White rice raises the risk of diabetes while brown rice reduces it, a study has found.
Switching from white to brown can lower the chances of developing the disease by 16%, according to experts.
Replacing white rice with all kinds of whole grain foods - which include brown rice and pasta, wholemeal bread and rolled oats - was associated with a risk reduction as great as 36%.
White rice is produced from brown rice by stripping away the outer bran and germ portions of the grain.
More than 70% of the rice consumed in developed countries such as the US and UK is white.
Like other whole grain foods, brown rice takes longer to raise blood sugar levels than "high glycaemic" refined products.
The scientists, led by Dr Qi Sun, from the Harvard School of Public Health in Boston, calculated that replacing 50g of white rice per day with the same amount of brown rice would reduce diabetes risk by 16%.
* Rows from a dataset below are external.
Definition write (s : t) (state : targetState.t) : IO (option error) :=
  let data := Marshal_targetState state in
  let tmp := path s +:+ ".tmp" in
  err ← os.WriteFile tmp data;
  match err with
  | Some e => mret (Some (ErrWrap "write tab state" e))
  | None => os.Rename tmp (path s)
  end.

(** [defer s.lock.Unlock()]: the lock is released when the function
    returns, whatever it returns. *)
Definition deferring_Unlock {A} (s : t) (body : IO A) : IO A :=
  r ← body;
  _ ← flock.Unlock (lock s);
  mret r.

(** The part of [Checkout] that runs with the lock held. *)
Definition Checkout_locked (s : t) : IO (string * option error) :=
  '(state, err) ← read s;
  match err with
  | Some e => mret ("", Some e)
  | None =>
      match targetState.Idle state with
      | [] => mret ("", None)                   (* len(state.Idle) == 0 *)
      | id :: rest =>                           (* state.Idle[0], state.Idle[1:] *)
          err ← write s (targetState.mk rest);
          match err with
          | Some e => mret ("", Some e)
          | None => mret (id, None)
          end
      end
  end.

Definition Checkout (s : option t) : IO (string * option error) :=
  match s with
  | None => mret ("", None)
  | Some s =>
      err ← flock.Lock (lock s);
      match err with
      | Some e => mret ("", Some (ErrWrap "acquire tab lock" e))
      | None => deferring_Unlock s (Checkout_locked s)
      end
  end.

(** The part of [Checkin] that runs with the lock held. *)
Definition Checkin_locked (s : t) (id : string) : IO (option error) :=
  '(state, err) ← read s;
  match err with
  | Some e => mret (Some e)
  | None =>
      (* the loop that returns nil when an element equals [id] *)
      if decide (id ∈ targetState.Idle state) then mret None
      else
        write s (targetState.compact
                   (targetState.mk (targetState.Idle state ++ [id])))
  end.

Definition Checkin (s : option t) (id : string) : IO (option error) :=
  match s with
  | None => mret None
  | Some s =>
      if decide (id = "") then mret None else
      err ← flock.Lock (lock s);
      match err with
      | Some e => mret (Some (ErrWrap "acquire tab lock" e))
      | None => deferring_Unlock s (Checkin_locked s id)
      end
  end.

Definition Clear (s : option t) : IO (option error) :=
  match s with
  | None => mret None
  | Some s =>
      err ← os.Remove (path s);
      match err with
      | Some e =>
          if errors_Is_NotExist e then mret None
          else mret (Some (ErrWrap "remove tab state" e))
      | None => mret None
      end
  end.

End with_json.
End targetStore.

(** ** The endpoint cache *)

Module url.

(** [net/url.URL].  [User] is the user-information text, if any. *)
Record URL : Type := mk {
  Scheme : string;
  Opaque : string;
  User : option string;
  Host : string;
  Path : string;
  RawPath : string;
  ForceQuery : bool;
  RawQuery : string;
  Fragment : string;
  RawFragment : string;
}.

(** The assignment [u.Host = host]. *)
Definition set_Host (host : string) (u : URL) : URL :=
  mk (Scheme u) (Opaque u) (User u) host (Path u) (RawPath u)
     (ForceQuery u) (RawQuery u) (Fragment u) (RawFragment u).

End url.

(** [net/url]: [url.Parse] and [URL.String] are the library's; the code
    is stated over any implementation of them. *)
Class NetURL : Type := {
  url_Parse : string → error + url.URL;
  URL_String : url.URL → string;
}.

(** [http.DefaultClient.Do] of a GET request built for [endpoint], under the
    five-second deadline.  A request that cannot be built, is cancelled or
    times out is [NoResponse]. *)
Definition http_Get (endpoint : string) : IO http_response :=
  _ ← emit (EvHTTPGet endpoint);
  w ← get_world;
  mret (http w endpoint).

Module cdpEndpointStore.
Section with_json.
Context {json : JSON}.

(** [type cdpEndpointStore struct { path string; mu sync.Mutex }] *)
Record t : Type := mk { path : string }.

(** [cdpEndpointState{Entries: make(map[string]string)}] *)
Definition empty_state : cdpEndpointState.t := cdpEndpointState.mk (Some ∅).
Substituting whole grains in general for white rice was associated with a risk reduction of up to 36%.
The researchers wrote in the journal Archives of Internal Medicine: "The high glycaemic index of white rice consumption is likely the consequence of disrupting the physical and botanical structure of rice grains during the refining process, in which almost all the bran and some of the germ are removed.
"The other consequence of the refining process includes loss of fibre, vitamins, magnesium and other minerals, lignans, phytoestrogens and phytic acid, many of which may be protective factors for diabetes risk."